Whatever it is, I've been feeling discombobulated for a couple of weeks now.
Yeah. You're right. I do know exactly why.
It's now a full 12 weeks since I stopped working. As you might expect, I haven't missed working or sitting in an office for 11 hours a day or being on call 24x7 for a moment. Not even once. It's a ridiculous way to spend your life and I've spent enough of my life doing it already. Everyone knows that, don't they? Very few people would work if they could afford not to. With the time and space to actual think about it, stopping doing that job is one of the best things that could have happened to me. Them paying me to stop doing it was even better.
With all that time back in my days, I've generally been pretty good at keeping myself busy.
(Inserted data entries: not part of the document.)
Lemma scheduleRepair_wp kind observed w :
  observed_as target kind observed → mode_for (verified_edits target) kind ≠ hold_for_review →
  let notice := match mode_for (verified_edits target) kind with
    | restore_and_notify => Some (match kind with drifted => copy_edit_reverted | missing => copy_delete_restored end)
    | _ => None end in
  let code := match kind with drifted => destination_drift | missing => destination_missing end in
  wp (scheduleRepair organization target kind (observed_revision kind observed) notice code now) w (λ r w',
    calls w' = calls w ∧
    verification organization target now observed (db w) (done ← r; Ok (outcome_of done was_repaired)) (db w')).
Proof using Type.
  intros Hobs Hmode notice code. unfold scheduleRepair. do 3 wp_step.
  destruct (target_current organization target (db w)) as [p|] eqn:Hcur; cbn [mbind option_bind];
    [|wp_step; split; [done|by apply leaves; right]].
  destruct (Projection.desired_state p) as [desired|] eqn:Hdes; cbn [mbind option_bind];
    [|wp_step; split; [done|by apply leaves; right]].
  do 2 wp_step. destruct (evidence_current target desired) as [[]|e] eqn:Hev; cbn [negb];
    [|wp_step; split; [done|by apply leaves; right]|split; [done|apply fails]].
  destruct (destinationRepairGeneration desired (Projection.generation p) kind) as [generation repaired] eqn:Hgen.
  do 2 wp_step. destruct (hash (desired_json repaired)) as [h|e] eqn:Hh; [|split; [done|apply fails]].
  do 2 wp_step. destruct (hash (repair_key_json _ _ _ _ _)) as [key|e] eqn:Hkey; [|split; [done|apply fails]].
  wp_step. unfold insert_effect. do 4 wp_step. cbn [db Effect.idempotency_key new_effect].
  destruct (idempotency_taken _ _) eqn:Ht; [wp_step; split; [done|apply fails]|]. do 2 wp_step.
  apply set_projection_run. cbn [db with_effects projections]. destruct (target_current_lookup _ _ _ _ Hcur) as [Hlook _].
  rewrite Hlook. wp_step. apply verification_audit_wp. intros fact. wp_step. apply notice_wp. intros notices n Hnotices.
  wp_step. split; [done|]. cbn [mbind res_bind outcome_of].
  eapply (repairs _ _ _ _ _ kind p desired generation repaired h key); try done.
  intros Hr. apply Hnotices. unfold notice. by rewrite Hr.
Qed.
Lemma finish_sync_wp connection cursorId generation fullSync finalSyncToken now w :
  well_kept organization calendar (db w) →
  wp (finish_sync organization calendar connection cursorId generation fullSync finalSyncToken now) w (λ r w',
    calls w' = calls w ∧ keeps_fresh w w' ∧
    match r with
    | Throw _ => db w' = db w
    | Ok _ => well_kept organization calendar (db w') ∧
        (if fullSync then swept organization calendar generation (db w) (db w')
         else ∀ k, row_of calendar (db w') k = row_of calendar (db w) k) ∧
        (∃ c, sync_cursors (db w') !! cursorId = Some (complete_cursor finalSyncToken fullSync now c)) ∧
        (fresh_jobs (issued w) (db w) → dependents_wait finalSyncToken generation (db w'))
    end).
Proof using All.
  intros Hkept. unfold finish_sync. do 3 wp_step. destruct (negb _); [by wp_step|]. wp_step.
  eapply (wp_mono _ _ (λ r w', calls w' = calls w ∧ keeps_fresh w w' ∧ ∃ t', db w' = with_observations (λ _, t') (db w) ∧ ∀ u, r = Ok u →
    if fullSync then swept organization calendar generation (db w) (db w') else t' = source_observations (db w))).
  { destruct fullSync.
    - do 2 wp_step. eapply wp_mono; [apply tombstone_all_wp|].
      + apply NoDup_fst_filter, NoDup_fst_filter, NoDup_fst_map_to_list.
      + intros id row Hrow. by apply elem_of_stale in Hrow as [Hrow _].
      + cbn beta. intros r w1 (Hcalls & Hfresh & t' & Hdb & Hall). split_and!; [done|done|]. exists t'. split; [done|].
        intros u Hu. rewrite Hdb. apply (swept_of_tombstones organization calendar generation now); [done|..]; by eapply Hall.
    - wp_step. split_and!; [done|done|]. exists (source_observations (db w)). split; [by destruct (db w)|done]. }
  cbn beta. intros [u|e] w1 (Hcalls & Hfresh & t' & Hdb & Hsw); cbn [db calls].
  2: { split_and!; [done| |done]. destruct Hfresh as [Hle _]. by apply keeps_fresh_jobs. }
  specialize (Hsw u eq_refl). wp_step. apply set_cursor_wp.
  { intros e. cbn [db calls]. split_and!; [done| |done]. destruct Hfresh as [Hle _]. by apply keeps_fresh_jobs. }
  intros c Hc. do 5 wp_step. cbn [db issued calls]. destruct (hash _) as [wakeup|e] eqn:Hwakeup; cbn [db calls].
  2: { split_and!; [done| |done]. destruct Hfresh as [Hle _]. by apply keeps_fresh_jobs. }
  set (w2 := {| db := with_cursors _ (db w1); remote := remote w1; calls := calls w1; issued := issued w1 |}).
  assert (keeps_fresh w w2) as Hf2 by (eapply keeps_fresh_trans; [exact Hfresh|by apply keeps_fresh_jobs]).
  do 2 wp_step. eapply wp_mono; [apply (wake_all_wp (dependent_policies organization calendar (db w2)) "reconcile_policy"
    (λ row, "policy:" +:+ row.1 +:+ ":revision:" +:+ pretty row.2 +:+ ":cursor:" +:+ wakeup)
    (λ row, [("policy_id", JString row.1)]) now)|].
  cbn beta. intros r w3 (-> & Hcalls3 & Hfresh3 & jobs3 & Hdb3 & Hkeep3 & Hwait3).
  eapply wp_mono; [apply (wake_all_wp (dependent_rules organization calendar (db w2)) "reconcile_conflict_response_rule"
    (λ row, "conflict-response-rule:" +:+ row.1 +:+ ":revision:" +:+ pretty row.2 +:+ ":cursor:" +:+ wakeup)
    (λ row, [("rule_id", JString row.1)]) now)|].
  cbn beta. intros r w4 (-> & Hcalls4 & Hfresh4 & jobs4 & Hdb4 & Hkeep4 & Hwait4).
  assert (keeps_fresh w w3) as Hf3 by by eapply keeps_fresh_trans.
  assert (well_kept organization calendar (db w1)) as Hkept1.
  { rewrite Hdb. destruct fullSync.
    - rewrite <- Hdb. apply Hsw.
    - subst t'. by apply (same_observations_swept 0 (db w)). }
  assert (source_observations (db w4) = source_observations (db w1)) as Hobs by by rewrite Hdb4, Hdb3.
  destruct (same_observations_swept generation (db w1) (db w4) Hkept1 Hobs) as (Hkept4 & Hrow4 & Hsw4).
  split_and!; [cbn in *; congruence|by eapply keeps_fresh_trans|done| | |].
  - destruct fullSync; [by apply Hsw4|]. intros k. rewrite Hrow4. subst t'.
    apply (same_observations_swept 0 (db w) (db w1) Hkept). by rewrite Hdb.
  - exists c. rewrite Hdb4, Hdb3. cbn. apply lookup_insert_eq.
  - intros Hf. exists wakeup. split; [done|].
    assert (dependent_policies organization calendar (db w4) = dependent_policies organization calendar (db w2)) as ->
      by (by rewrite Hdb4, Hdb3).
    assert (dependent_rules organization calendar (db w4) = dependent_rules organization calendar (db w2)) as ->
      by (by rewrite Hdb4, Hdb3).
    split.
    + intros id revision Hin. destruct (Hwait3 (proj2 Hf2 Hf) _ Hin) as (i & j & Hi & Hj). exists i, j. split; [|done].
      rewrite Hdb4. cbn. by apply Hkeep4.
    + intros id revision Hin. by apply (Hwait4 (proj2 Hf3 Hf) (id, revision)).
Qed.
End completing.

Section syncing.
Context {R : Type} `{Provider R} `{Listing R} `{NewId} `{Unicode} `{Digest}.
Context (newId_inj : Inj (=) (=) newId).
Context (organization calendar : string) (interfere : nat → Db → Db) (clock : nat → Z).
Context (quiet : undisturbed calendar interfere).
Implicit Types w : Transaction.World Db R SyncCall.

(** The row of the key is older than the scan. *)
Definition unseen (generation : Z) (d : Db) (k : string * string) : bool :=
  match row_of calendar d k with Some row => outdated generation row | None => false end.

(** What the mirror holds after a scan: what the pages say of the events they
    mention; nothing of the older events that a complete scan does not
    mention; and what it held otherwise. *)
Definition scanned (c : SyncCursor.CursorRow) (pages : list ProviderEventPage) (d d' : Db) : Prop :=
  ∀ k, mirrored calendar d' k =
    match last_mention k (observations_of pages) with
    | Some o => live o
    | None => if bool_decide (SyncCursor.sync_token c = None) && unseen (SyncCursor.generation c) d k
              then None else mirrored calendar d k
    end.

(** A scan that did not end: what the stored pages say, and nothing else. *)
Definition interrupted (d d' : Db) : Prop :=
  tokens_kept calendar d d' ∧
  ∃ pages, ∀ k, mirrored calendar d' k =
    match last_mention k (observations_of pages) with Some o => live o | None => mirrored calendar d k end.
As well as all the usual running and coaching and things that I normally do, I've started doing some volunteer work as a sighted guide for Guide Dogs, I've been doing some facebook moderation for shift.MS and I'm going through the process of becoming a trustee for a Nottinghamshire Domestic Abuse charity. I've also been trying to do a little bit of reading and writing and generally clearing my head of the chiff-chaff of 22 years of full time work to see if I can work out what I want to do next.
I think it took the full three months to really blow away the cobwebs of all that time working a full-time job. I suppose, in the grand scheme of things and after 22 years, 12 weeks isn't really that much decompression time and I might easily have expected it to take longer. In the end, I surprised myself by actually applying for a full time job. It wasn't something that I had been planning, and I don't really need to seek paid employment at all for a little while.... but a job advert popped up in front of me the other day and I was curious enough to follow it up, to ring the recruiter up to talk to him about the role and then interested enough to apply for it.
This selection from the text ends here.